Until we were confronted by this privileged quandary—having more human milk than we could use—it hadn’t occurred to me to donate my breast milk. I’d never heard of such a thing and certainly didn’t know anyone who’d done it. This should not be surprising: A tiny fraction of people who give birth donate their milk, driven by lack of awareness, supply and other factors.

In all, my son and I were able to donate more than 1,000 ounces of human milk. To do so, I contacted a local nonprofit milk bank and completed paperwork about my health history and habits. I released medical records for myself and my son, and did a blood test. I was trained on how to properly store my milk, and how to drop it off at a nearby hospital depot. The milk bank then takes the milk and sterilizes it to ensure it’s safe for those who need it.

Our milk went to NICUs to sustain the most vulnerable and fragile among us, babies whose parents were not producing enough milk.

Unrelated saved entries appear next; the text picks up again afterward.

(* ===== verification/PsmSafe.v ===== *)
(** * Safety of the state machine

    What every handler of [Exchange], [LinkLocal] and [Psm] makes of the core of
    the world, and the theorems on a round of the thread: it fails no assertion,
    uses no destroyed connection, and opens no connection without protection
    unless the configuration allows it. *)

From Stdlib Require Import ZArith Lia String.
From stdpp Require Import base sorting sets list gmap.
From S2P Require Import Prelude Time Ostr DictTypes Msg MsgBuf MsgDict MsgTree MsgRules Fifo SentReq Apps Endpoints CoreMsg Effect PeerTypes Peer LinkLocal Capab Exchange Psm PsmInv.

#[local] Arguments str : simpl never.

Definition k_config cf k := Core (c_id k) cf (c_state k) (c_cnx k) (c_recv k) (c_events k) (c_out k) (c_active k) (c_live k).

(** Why a connection may be used: it has TLS, or the in-band handshake has
    succeeded, or the peer may do without. *)
Definition secure (env : env) (k : core) (c : nat) : Prop :=
  e_getTLS env c = true ∨ e_handshake env c = None ∨ has (pic_sec (c_config k)) PI_SEC_NONE = true.

(** A step of the in-band security has failed. *)
Definition inband_failed (env : env) (k : core) : Prop :=
  c_cnx k = None ∨ (∃ c, e_handshake env c ≠ None ∨ e_getcred env c ≠ None) ∨ e_cb2 env ≠ None.

(** What a handler makes of the core [k]. *)
Record good (env : env) (extra : list nat) (k k' : core) : Prop := {
  g_safe : safe extra k';
  g_state : c_state k' ≠ STATE_NEW ∧ c_state k' ≠ STATE_ZOMBIE;
  g_opened : opened (c_state k') → opened (c_state k) ∨ ∃ c, c_cnx k' = Some c ∧ secure env k' c;
  g_handshake : c_state k' = STATE_OPEN_HANDSHAKE → inband_failed env k' }.

(** The states in which an event is handled. *)
Definition regular (st : peer_state) : Prop := st ≠ STATE_NEW ∧ st ≠ STATE_ZOMBIE ∧ st ≠ STATE_OPEN_HANDSHAKE.

Section safe.
Context {D S : Type} `{!MsgDictionary D} `{!DispDictionary D} `{!CoreDictionary D} `{!MsgSessions S} `{!AddressTypes D}.
Context (d : D) (cfg : fd_config) (bo : base_objs) (pei_message : perr + rules_err → option bytes) (fuel : nat) (env : env).
Abbreviation M := (M (world S)).
Implicit Types (w : world S) (k : core).

(** In a state that is kept, or that is not special, nothing is to be shown. *)
Lemma good_same extra k k' : regular (c_state k) → safe extra k' → c_state k' = c_state k → good env extra k k'.
Proof. intros (?&?&?) ? Hst. split; [done|rewrite Hst..]; [done|by left|done]. Qed.

Lemma good_to extra k k' st : safe extra k' → c_state k' = st → regular st → ¬ opened st → good env extra k k'.
Proof. intros ? Hst (?&?&?) ?. split; [done|rewrite Hst..]; done. Qed.
Lemma add_CE_info_built m isi_tls isi_none :
  add_CE_info d cfg bo m isi_tls isi_none = Ok (append (ce_avps isi_tls isi_none) m).
Proof.
  destruct (cd_ip Hd) as [Hip _], (cd_vid Hd) as [Hvid Hvid'], (cd_pn Hd) as [Hpn Hpn'], (cd_fr Hd) as [Hfr Hfr'], (cd_isi Hd) as [Hisi Hisi'],
    (cd_vsai Hd) as [Hvs _], (cd_auth Hd) as [Hau Hau'], (cd_acct Hd) as [Hac _], (cd_svid Hd) as [Hsv Hsv'].
  apply coded_simple in Hvid', Hpn', Hfr', Hisi', Hau', Hsv'; [|done..]. unfold add_CE_info.
  rewrite fd_msg_add_origin_built by apply (cd_base Hd). cbn [res_bind]. rewrite Hip. cbn [res_bind].
  rewrite (fold_append _ (λ e, [built d (o_ip x) (Some (address_value (ep_ss e))) []]))
    by (intros e m' He; apply host_ip_built; by apply (proj1 (Forall_forall _ _) (cc_endpoints Hc))).
  cbn [res_bind]. rewrite Hvid. cbn [res_bind]. rewrite add_value_built by done. cbn [res_bind]. rewrite Hpn. cbn [res_bind].
  rewrite add_value_built by done. cbn [res_bind]. rewrite Hfr. cbn [res_bind]. rewrite add_value_built by done. cbn [res_bind].
  rewrite !append_app. set (l := (_ ++ _)%list).
  assert ((if isi_tls || isi_none then
      let* o := avp_named d "Inband-Security-Id" in
      let* m := if isi_none then add_value d o (NUM ACV_ISI_NO_INBAND_SECURITY) (append l m) else Ok (append l m) in
      if isi_tls then add_value d o (NUM ACV_ISI_TLS) m else Ok m
    else Ok (append l m)) = Ok (append (l ++ isi_avps isi_tls isi_none) m)) as ->.
  { unfold isi_avps. rewrite Hisi. destruct isi_tls, isi_none; cbn [orb res_bind]; rewrite ?add_value_built by done; cbn [res_bind];
      rewrite ?add_value_built by done; rewrite ?append_app, ?app_nil_r; done. }
  cbn [res_bind]. rewrite Hvs. cbn [res_bind]. rewrite Hau. cbn [res_bind]. rewrite Hac. cbn [res_bind].
  rewrite (fold_append _ role_avps) by (intros; apply local_app_built). cbn [res_bind]. rewrite append_app.
  assert (∀ l, (if cnf_no_fwd cfg then Ok (append l m) else add_value d (o_auth x) (NUM AI_RELAY) (append l m)) =
               Ok (append (l ++ relay_avps) m)) as ->.
  { intros l'. unfold relay_avps. destruct (cnf_no_fwd cfg); [by rewrite app_nil_r|]. rewrite add_value_built by done. by rewrite append_app. }
  cbn [res_bind]. rewrite (cd_ids Hd). cbn [res_bind]. rewrite Hsv. cbn [res_bind].
  rewrite (fold_append _ (λ v, [num (o_svid x) v])) by (intros; by apply add_value_built). rewrite append_app.
  do 2 f_equal. unfold l, ce_avps, origin_avps, ip_avps, num, oct. rewrite <- !app_assoc. cbn [app].
  assert (∀ A (f : A → avp) k, k ≫= (λ a, [f a]) = f <$> k) as Hb by (intros A f k; induction k; cbn; by f_equal).
  by rewrite !Hb.
Qed.

(** *** It can be written *)

Lemma typed_num code o v : coded code AVP_TYPE_UNSIGNED32 o → typed d (num o v) = true.
Proof. intros (g & Hg & _ & _ & Hb). unfold num, built, data_avp. cbn [typed]. by rewrite Hg, Hb. Qed.
Lemma typed_oct code o v : coded code AVP_TYPE_OCTETSTRING o → typed d (oct o v) = true.
Proof. intros (g & Hg & _ & _ & Hb). unfold oct, built, data_avp. cbn [typed]. by rewrite Hg, Hb. Qed.

Lemma typed_address e : is_inet (ep_ss e) → typed d (built d (o_ip x) (Some (address_value (ep_ss e))) []) = true.
Proof.
  intros [_ Hi]. destruct (cd_ip Hd) as [_ (g & Hg & _ & _ & Hb)]. unfold built, data_avp, address_value. cbn [typed]. rewrite Hg, Hb.
  by destruct (ep_ss e).
Qed.

Lemma typed_role code o a : coded code AVP_TYPE_UNSIGNED32 o → typed d (role_avp o a) = true.
Proof.
  intros Ho. unfold role_avp. destruct (decide _); [|by eapply typed_num]. destruct (cd_vsai Hd) as [_ (g & Hg & _ & _ & Hb)].
  unfold built, data_avp. cbn [typed forallb]. rewrite Hg, Hb, (typed_num _ o (appid a) Ho), (typed_num _ _ (vndid a) (proj2 (cd_vid Hd))). done.
Qed.
(* ===== verification/PeerNames.v ===== *)
(** * The identity of a peer

    No round of the state machine, and no call that the list of peers makes,
    changes the identity of the peer it works on. *)

From Stdlib Require Import ZArith Lia String.
From stdpp Require Import base sorting sets list gmap.
From S2P Require Import Prelude Time Ostr DictTypes Msg MsgDict MsgTree MsgRules Fifo SentReq Apps DictFct Endpoints CoreMsg Effect PeerTypes Peer LinkLocal Capab Exchange Psm.

Section names.
Context {D S : Type} `{!MsgDictionary D} `{!DispDictionary D} `{!CoreDictionary D} `{!MsgSessions S} `{!AddressTypes D}.
Context (d : D) (cfg : fd_config) (bo : base_objs) (pei_message : perr + rules_err → option bytes) (fuel : nat) (env : env).
Context (x : bytes).

Definition named (w : world S) : Prop := pi_diamid (w_peer w) = x.

Lemma free_events_named l : leaves named (free_events l).
Proof. induction l as [|ev l IH]; cbn [free_events]; leaves_tac. Qed.
#[local] Hint Resolve free_events_named : leaves.

Lemma validate_named l : leaves named (fd_peer_validate l).
Proof. induction l as [|v l IH]; cbn [fd_peer_validate]; leaves_tac. Qed.
#[local] Hint Resolve validate_named : leaves.

Lemma p_psm_turn_named : leaves named (p_psm_turn d cfg bo pei_message fuel env).
Proof. leaves_tac. Qed.
End names.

It went to hospitals and dispensaries to give parents a choice in how they fed their children, something too few families actually have.

In some ways, the impact of exclusive human milk feeding has been overstated (high IQs!). But its importance cannot be overstated when it comes to premature and very ill babies in the NICU, for whom exclusive human milk feeding significantly reduces the incidence of necrotizing enterocolitis (NEC), a leading cause for prematurity-related death. Nor can we underestimate the impact of choice in how families feed their children, something the availability of donor milk helps address.

In recent years, breastfeeding has become a topic of hot debate. The challenges and discrepancies are illustrative both of the deep racial and socioeconomic inequities sown into our society and of the noxious pressure placed on new moms.

I am privileged, and one way my privilege manifested was in the agency I had in choosing how I fed my child. I was informed about human milk, felt empowered to decline the formula offered to us, and had access to a lactation consultant when breastfeeding was difficult. Too many parents do not have these options. Formula is thrust upon them early and often. Their pain, common in the early days of breastfeeding, goes unheeded; they are told, explicitly or less so, to give up. Lactation consulting is dominated by white providers and can cost as much as $200 out of pocket. There is too little awareness of free resources, such as those readily offered at local WIC offices. And awareness of donor milk remains low.

More needs to be done to address the root causes of this lack of choice. Directors of nonprofit milk banks often like to say that if we do the work of really empowering all birthing people, milk banks mostly won’t need to exist. But until then, donating milk, where possible, is a powerful privilege.